A = np.array([[1, 2, 3], [4, 5, 6]])
A


# To get information about the number of elements and the structure of the matrix (in fact, a Numpy array), we can use:

# In[3]:


print('A:\n', A)
print('len(A) = ', len(A))
print('np.size(A) = ', np.size(A))
print('np.shape(A) = ', np.shape(A))
print('np.ndim(A) = ', np.ndim(A))


# We could also have accessed this information with the correspondent methods:

# In[4]:


print('A.size = ', A.size)
print('A.shape = ', A.shape)
print('A.ndim = ', A.ndim)


# We used the array function in Numpy to represent a matrix.
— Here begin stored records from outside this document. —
Lemma signature_random n : 0 < n < 2 ^ 32 →
  ∀ ds, ∃ p ds', signature now (Some (show_spec [([], Random n)] [])) ds = Ok ([p], ds')
    ∧ bytes_ok p ∧ 1 ≤ blen p ≤ n.
Proof.
  intros Hn ds. unfold signature.
  rewrite parse_cps_spec; [|repeat constructor; cbn; solve [done|lia]|done].
  set (v := spec_value _ _). assert (Hv : always v (λ b, bytes_ok b ∧ 1 ≤ blen b ≤ n)).
  { unfold v. cbn [spec_value]. eapply always_bind; [apply (always_tag_value (Random n)); cbn; lia|].
    cbv beta. intros a (? & ? & ?). eapply (always_bind _ _ (λ d, d = [])); [by apply always_ret|].
    intros d ->. apply always_ret. rewrite app_nil_r. split; [done|lia]. }
  specialize (Hv ds). destruct (v ds) as [p ds'] eqn:E. cbn [fst] in Hv. cbn.
  exists p, ds'. destruct p as [|x p]; [rewrite blen_nil in Hv; lia|]. by destruct Hv.
Qed.

(** What a routine may send: packets of 1 to 256 bytes. *)
Definition small (p : bytes) : Prop := bytes_ok p ∧ 1 ≤ blen p ≤ 256.

Lemma pre_handshake_packets cfg (s1 s2 : list Z → list bytes * list Z) :
  0 ≤ jmin cfg → jmax cfg ≤ 256 → is_enabled cfg = true →
  (∀ ds, signature now (i1 cfg) ds = Ok (s1 ds)) → (∀ ds, signature now (i2 cfg) ds = Ok (s2 ds)) →
  always s1 (Forall small) → always s2 (Forall small) →
  ∀ ds, ∃ pkts ds', pre_handshake cfg now ds = Ok (pkts, ds') ∧ Forall small pkts.
Proof.
  intros Hm Hx He E1 E2 H1 H2 ds. unfold pre_handshake. rewrite He. cbn [negb].
  assert (Hj : ∀ n, always (times n (junk_packet cfg)) (Forall small)).
  { intros n. eapply always_mono; [apply always_times, junk_packet_size; done|].
    cbv beta. intros l [Hl _]. eapply Forall_impl; [exact Hl|]. intros p [? ?]. split; [done|lia]. }
  pose proof (Hj (Z.to_nat (jc_before_hs cfg)) ds) as Hb.
  destruct (times _ _ ds) as [before ds1]. rewrite E1. cbn.
  pose proof (H1 ds1) as Hs1. destruct (s1 ds1) as [l1 ds2].
  pose proof (Hj (Z.to_nat (jc_after_i1 cfg)) ds2) as Ha.
  destruct (times _ _ ds2) as [after ds3]. rewrite E2. cbn.
  pose proof (H2 ds3) as Hs2. destruct (s2 ds3) as [l2 ds4]. cbn in *.
  eexists _, _. split; [done|]. by rewrite !Forall_app.
Qed.
Lemma verify_run_seen elapsed t' evs : ∀ ph t ds sent, seen (Verifying ph t ds) < 2 →
  verify_run cid local start deadline true init_packet evs (Verifying ph t ds) = (sent, Verified elapsed t') →
  seen (Verifying ph t ds) + Z.of_nat (round_trips (Verifying ph t ds) evs) = 2 ∧
  in_time evs (Verifying ph t ds) sent (Verified elapsed t').
Proof.
  induction evs as [|ev evs IH]; intros ph t ds sent Hs E; [done|].
  cbn [verify_run] in E.
  destruct (verify_round cid local start deadline true init_packet ph t ds ev) as [o st1] eqn:Er.
  destruct (verify_run cid local start deadline true init_packet evs st1) as [more st2] eqn:E2.
  injection E as <- ->.
  assert (not_refused st1) as Hn by (destruct st1; [done..|by destruct evs]).
  pose proof (round_seen ph t ds ev Hs) as H1. rewrite Er in H1. cbn [snd] in H1.
  destruct (H1 Hn) as [Hse Hlt]. pose proof (round_in_time _ _ _ _ _ _ Er Hn) as Ht.
  cbn [round_trips]. rewrite Er. cbn [snd].
  destruct st1 as [ph1 t1 ds1|el t1|e]; [| |done].
  - apply IH in E2 as [Hsum (used & rest & -> & Hne & Hf & E2)]; [|done]. split; [lia|].
    exists (ev :: used), rest. split_and!; [done..|by constructor|]. cbn [verify_run]. by rewrite Er, E2.
  - assert (round_trips (Verified el t1) evs = 0%nat) as -> by (by destruct evs).
    cbn [seen] in *. split; [lia|]. exists [ev], evs. split_and!; [done..|by constructor|].
    cbn [verify_run]. rewrite Er. destruct evs; by injection E2 as <- -> ->.
Qed.

(** An endpoint that passes the check with data has carried packets both
    ways: exactly two came back through the tunnel after the handshake, and no
    round up to the answer began after the deadline. *)
Theorem verified_after_two_round_trips evs t ds sent elapsed t' :
  verify_run cid local start deadline true init_packet evs (Verifying (Handshaking 0) t ds)
    = (sent, Verified elapsed t') →
  round_trips (Verifying (Handshaking 0) t ds) evs = 2%nat ∧
  in_time evs (Verifying (Handshaking 0) t ds) sent (Verified elapsed t').
Proof.
  intros E. apply verify_run_seen in E as [Hs Ht]; [|done]. split; [|done]. cbn [seen] in Hs. lia.
Qed.
End verify_facts.

(** ** Witnesses

    A protocol to run the model with: the state is not used, a packet goes out
    as a data message, a data message comes in as its packet, anything else is
    an error, the timer asks for a keepalive. *)
#[local] Instance toy_tunn : Tunn := {
  tunn := ();
  encapsulate t p := (WriteToNetwork (4 :: 0 :: 0 :: 0 :: p), t);
  decapsulate t m :=
    (match m with
     | [4; 0; 0; 0] => TDone
     | 4 :: 0 :: 0 :: 0 :: p => WriteToTunnelV4 p
     | _ => TErr (lit "InvalidPacket")
     end, t);
  update_timers t := (WriteToNetwork [4; 0; 0; 0], t);
}.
A [Numpy array is in fact different than a matrix](http://www.scipy.org/NumPy_for_Matlab_Users), if we want to use explicit matrices in Numpy, we have to use the function `mat`:

# In[5]:


B = np.mat([[1, 2, 3], [4, 5, 6]])
B


# Both array and matrix types work in Numpy, but you should choose only one type and not mix them; the array is preferred because it is [the standard vector/matrix/tensor type of Numpy](http://www.scipy.org/NumPy_for_Matlab_Users). So, let's use the array type for the rest of this text.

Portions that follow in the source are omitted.